• Directions
Copy each line of the data below with the word "text".
┏━━
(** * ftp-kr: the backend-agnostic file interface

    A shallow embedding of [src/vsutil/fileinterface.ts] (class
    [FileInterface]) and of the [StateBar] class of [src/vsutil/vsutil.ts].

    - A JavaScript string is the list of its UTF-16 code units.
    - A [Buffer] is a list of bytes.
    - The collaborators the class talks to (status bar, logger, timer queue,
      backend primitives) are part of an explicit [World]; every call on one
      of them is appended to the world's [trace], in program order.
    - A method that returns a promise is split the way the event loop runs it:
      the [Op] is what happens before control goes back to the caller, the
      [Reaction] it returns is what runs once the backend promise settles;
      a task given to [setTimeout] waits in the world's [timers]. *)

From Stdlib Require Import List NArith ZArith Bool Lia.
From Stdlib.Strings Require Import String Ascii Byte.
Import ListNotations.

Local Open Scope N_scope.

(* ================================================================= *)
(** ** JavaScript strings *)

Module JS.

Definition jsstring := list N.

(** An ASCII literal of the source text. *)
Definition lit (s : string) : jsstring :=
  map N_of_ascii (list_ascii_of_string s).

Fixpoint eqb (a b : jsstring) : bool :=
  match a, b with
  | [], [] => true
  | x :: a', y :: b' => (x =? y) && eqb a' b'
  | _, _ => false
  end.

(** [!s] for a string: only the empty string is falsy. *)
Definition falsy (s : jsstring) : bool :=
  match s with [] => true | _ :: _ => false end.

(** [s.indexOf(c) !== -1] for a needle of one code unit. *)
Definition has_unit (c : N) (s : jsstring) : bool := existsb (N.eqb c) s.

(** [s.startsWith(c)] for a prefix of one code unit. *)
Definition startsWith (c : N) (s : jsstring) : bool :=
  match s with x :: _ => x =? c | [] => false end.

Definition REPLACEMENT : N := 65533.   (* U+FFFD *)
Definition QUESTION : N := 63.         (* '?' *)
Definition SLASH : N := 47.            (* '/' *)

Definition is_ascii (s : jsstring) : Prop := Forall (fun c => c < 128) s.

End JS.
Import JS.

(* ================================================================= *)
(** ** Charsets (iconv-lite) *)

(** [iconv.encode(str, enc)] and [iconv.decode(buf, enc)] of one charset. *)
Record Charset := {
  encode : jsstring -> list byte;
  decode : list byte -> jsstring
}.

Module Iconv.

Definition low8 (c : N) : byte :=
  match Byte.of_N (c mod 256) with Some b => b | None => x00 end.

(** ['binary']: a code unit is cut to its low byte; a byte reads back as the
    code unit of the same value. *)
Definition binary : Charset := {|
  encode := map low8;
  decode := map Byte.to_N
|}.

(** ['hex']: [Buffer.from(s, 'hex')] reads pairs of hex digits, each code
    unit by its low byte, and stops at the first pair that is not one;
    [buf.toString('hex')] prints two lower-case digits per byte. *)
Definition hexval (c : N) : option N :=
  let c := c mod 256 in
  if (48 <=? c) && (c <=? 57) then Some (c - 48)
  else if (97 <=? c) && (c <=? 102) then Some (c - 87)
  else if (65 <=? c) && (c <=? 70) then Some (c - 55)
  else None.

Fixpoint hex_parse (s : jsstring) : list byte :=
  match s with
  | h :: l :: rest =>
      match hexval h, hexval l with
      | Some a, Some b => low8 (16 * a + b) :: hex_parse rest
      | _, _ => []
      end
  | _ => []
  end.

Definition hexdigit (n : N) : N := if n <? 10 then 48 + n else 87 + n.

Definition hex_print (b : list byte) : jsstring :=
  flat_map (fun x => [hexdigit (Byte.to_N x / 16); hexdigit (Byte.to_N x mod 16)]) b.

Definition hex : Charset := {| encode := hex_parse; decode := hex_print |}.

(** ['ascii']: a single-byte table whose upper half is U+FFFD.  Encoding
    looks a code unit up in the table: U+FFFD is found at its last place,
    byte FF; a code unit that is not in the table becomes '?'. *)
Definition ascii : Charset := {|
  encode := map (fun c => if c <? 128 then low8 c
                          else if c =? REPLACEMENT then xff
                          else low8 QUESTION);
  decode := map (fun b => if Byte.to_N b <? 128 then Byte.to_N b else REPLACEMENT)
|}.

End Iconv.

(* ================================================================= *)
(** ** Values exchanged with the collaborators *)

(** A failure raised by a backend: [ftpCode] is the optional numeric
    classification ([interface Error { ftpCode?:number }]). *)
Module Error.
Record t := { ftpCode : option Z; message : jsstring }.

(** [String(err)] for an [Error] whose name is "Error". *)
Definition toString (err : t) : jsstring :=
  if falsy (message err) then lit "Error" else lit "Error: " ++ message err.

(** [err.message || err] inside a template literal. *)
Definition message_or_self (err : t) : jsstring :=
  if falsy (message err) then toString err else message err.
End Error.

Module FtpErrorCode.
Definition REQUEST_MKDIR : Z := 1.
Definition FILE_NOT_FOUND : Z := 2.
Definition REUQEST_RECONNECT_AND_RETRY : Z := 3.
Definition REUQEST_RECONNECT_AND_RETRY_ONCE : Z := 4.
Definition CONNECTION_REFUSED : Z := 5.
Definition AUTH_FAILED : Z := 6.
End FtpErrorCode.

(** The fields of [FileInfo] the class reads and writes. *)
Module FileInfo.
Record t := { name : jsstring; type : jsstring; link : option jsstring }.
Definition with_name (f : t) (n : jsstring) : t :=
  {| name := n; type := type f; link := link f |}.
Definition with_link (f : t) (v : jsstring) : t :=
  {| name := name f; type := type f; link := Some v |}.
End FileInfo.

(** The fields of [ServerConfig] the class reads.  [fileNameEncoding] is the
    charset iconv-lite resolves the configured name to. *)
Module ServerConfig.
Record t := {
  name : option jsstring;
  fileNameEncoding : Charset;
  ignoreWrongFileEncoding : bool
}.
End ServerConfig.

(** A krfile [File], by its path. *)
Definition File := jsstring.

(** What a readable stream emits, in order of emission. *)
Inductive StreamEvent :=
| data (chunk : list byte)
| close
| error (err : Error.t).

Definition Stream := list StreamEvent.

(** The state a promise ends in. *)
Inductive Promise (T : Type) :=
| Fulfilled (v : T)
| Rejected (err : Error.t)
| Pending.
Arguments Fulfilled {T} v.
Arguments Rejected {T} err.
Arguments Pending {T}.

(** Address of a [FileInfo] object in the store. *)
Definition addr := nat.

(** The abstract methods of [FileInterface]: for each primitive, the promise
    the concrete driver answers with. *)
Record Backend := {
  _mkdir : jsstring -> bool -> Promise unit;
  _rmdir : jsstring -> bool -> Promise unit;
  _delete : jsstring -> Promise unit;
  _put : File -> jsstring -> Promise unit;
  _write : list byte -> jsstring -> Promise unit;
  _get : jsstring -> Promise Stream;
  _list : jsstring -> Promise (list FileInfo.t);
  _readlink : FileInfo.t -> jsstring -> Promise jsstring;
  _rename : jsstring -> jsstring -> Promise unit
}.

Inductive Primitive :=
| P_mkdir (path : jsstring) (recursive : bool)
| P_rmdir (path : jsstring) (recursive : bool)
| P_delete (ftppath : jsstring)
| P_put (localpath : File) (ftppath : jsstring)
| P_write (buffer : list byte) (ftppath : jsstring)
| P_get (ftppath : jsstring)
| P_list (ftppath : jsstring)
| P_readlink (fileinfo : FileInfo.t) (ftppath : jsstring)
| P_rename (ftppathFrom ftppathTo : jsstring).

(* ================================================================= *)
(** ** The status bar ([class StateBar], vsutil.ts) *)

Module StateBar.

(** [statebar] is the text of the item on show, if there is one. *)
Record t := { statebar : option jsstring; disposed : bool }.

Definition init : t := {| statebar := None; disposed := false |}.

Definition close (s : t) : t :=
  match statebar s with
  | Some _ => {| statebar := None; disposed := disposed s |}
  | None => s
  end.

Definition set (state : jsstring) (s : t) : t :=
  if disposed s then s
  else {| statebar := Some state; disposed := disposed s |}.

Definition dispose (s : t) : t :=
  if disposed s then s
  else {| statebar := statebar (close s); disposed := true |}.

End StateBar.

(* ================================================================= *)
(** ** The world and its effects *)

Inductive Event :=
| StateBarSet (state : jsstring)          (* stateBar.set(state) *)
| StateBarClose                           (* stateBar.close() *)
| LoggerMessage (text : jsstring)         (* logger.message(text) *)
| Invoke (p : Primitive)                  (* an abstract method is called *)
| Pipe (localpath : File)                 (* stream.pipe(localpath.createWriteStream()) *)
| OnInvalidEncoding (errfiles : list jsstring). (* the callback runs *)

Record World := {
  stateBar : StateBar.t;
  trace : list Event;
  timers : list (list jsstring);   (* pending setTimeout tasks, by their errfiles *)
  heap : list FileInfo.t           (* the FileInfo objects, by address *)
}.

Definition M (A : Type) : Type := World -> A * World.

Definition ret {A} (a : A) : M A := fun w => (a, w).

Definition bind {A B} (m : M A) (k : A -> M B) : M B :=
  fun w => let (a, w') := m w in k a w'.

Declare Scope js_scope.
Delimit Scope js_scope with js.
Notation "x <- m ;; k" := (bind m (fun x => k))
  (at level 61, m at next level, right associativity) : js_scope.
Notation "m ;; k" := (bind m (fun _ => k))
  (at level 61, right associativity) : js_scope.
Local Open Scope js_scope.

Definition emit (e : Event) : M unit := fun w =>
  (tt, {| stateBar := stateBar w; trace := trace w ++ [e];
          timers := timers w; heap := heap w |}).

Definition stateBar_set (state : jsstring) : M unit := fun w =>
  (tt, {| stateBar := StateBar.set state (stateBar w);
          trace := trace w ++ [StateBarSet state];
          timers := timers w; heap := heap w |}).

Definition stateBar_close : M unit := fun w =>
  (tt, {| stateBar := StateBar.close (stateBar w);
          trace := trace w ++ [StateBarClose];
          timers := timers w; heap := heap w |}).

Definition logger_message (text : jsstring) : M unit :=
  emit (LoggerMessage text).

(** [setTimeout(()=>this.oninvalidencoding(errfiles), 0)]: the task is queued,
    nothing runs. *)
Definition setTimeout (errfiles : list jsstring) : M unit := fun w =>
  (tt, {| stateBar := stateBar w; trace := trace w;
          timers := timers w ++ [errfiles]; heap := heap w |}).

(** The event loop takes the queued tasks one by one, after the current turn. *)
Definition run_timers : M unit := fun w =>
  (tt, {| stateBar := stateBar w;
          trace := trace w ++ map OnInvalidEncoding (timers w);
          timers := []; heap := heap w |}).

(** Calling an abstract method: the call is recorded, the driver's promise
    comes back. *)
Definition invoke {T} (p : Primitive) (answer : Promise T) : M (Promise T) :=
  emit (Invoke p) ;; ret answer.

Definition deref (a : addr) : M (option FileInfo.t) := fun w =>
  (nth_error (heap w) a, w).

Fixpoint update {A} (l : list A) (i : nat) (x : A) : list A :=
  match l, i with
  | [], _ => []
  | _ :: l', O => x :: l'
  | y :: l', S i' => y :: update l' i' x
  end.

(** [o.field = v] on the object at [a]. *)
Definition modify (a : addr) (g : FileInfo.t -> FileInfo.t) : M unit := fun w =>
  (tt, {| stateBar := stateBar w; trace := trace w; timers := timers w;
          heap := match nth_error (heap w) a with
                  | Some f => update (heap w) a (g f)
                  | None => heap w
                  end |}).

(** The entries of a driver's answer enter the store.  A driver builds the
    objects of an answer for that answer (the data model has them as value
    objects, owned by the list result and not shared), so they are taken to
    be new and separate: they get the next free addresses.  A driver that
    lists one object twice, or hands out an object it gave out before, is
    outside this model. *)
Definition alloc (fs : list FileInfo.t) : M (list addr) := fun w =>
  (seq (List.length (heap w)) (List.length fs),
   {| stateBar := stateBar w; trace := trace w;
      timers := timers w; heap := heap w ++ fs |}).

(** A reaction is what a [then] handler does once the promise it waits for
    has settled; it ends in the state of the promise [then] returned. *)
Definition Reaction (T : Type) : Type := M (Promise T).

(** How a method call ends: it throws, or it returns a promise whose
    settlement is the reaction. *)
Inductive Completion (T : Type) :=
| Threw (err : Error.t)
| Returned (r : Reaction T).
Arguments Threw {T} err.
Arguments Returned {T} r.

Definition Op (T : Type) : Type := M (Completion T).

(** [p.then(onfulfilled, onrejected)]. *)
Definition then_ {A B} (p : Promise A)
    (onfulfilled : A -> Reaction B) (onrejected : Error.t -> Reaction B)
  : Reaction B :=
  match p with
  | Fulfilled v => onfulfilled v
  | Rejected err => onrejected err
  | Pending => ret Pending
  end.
┗━━
• Solved problem
(** An ASCII literal of the source text. *)
(** [statebar] is the text of the item on show, if there is one. *)
| LoggerMessage (text : jsstring)         (* logger.message(text) *)
Definition logger_message (text : jsstring) : M unit :=
  emit (LoggerMessage text).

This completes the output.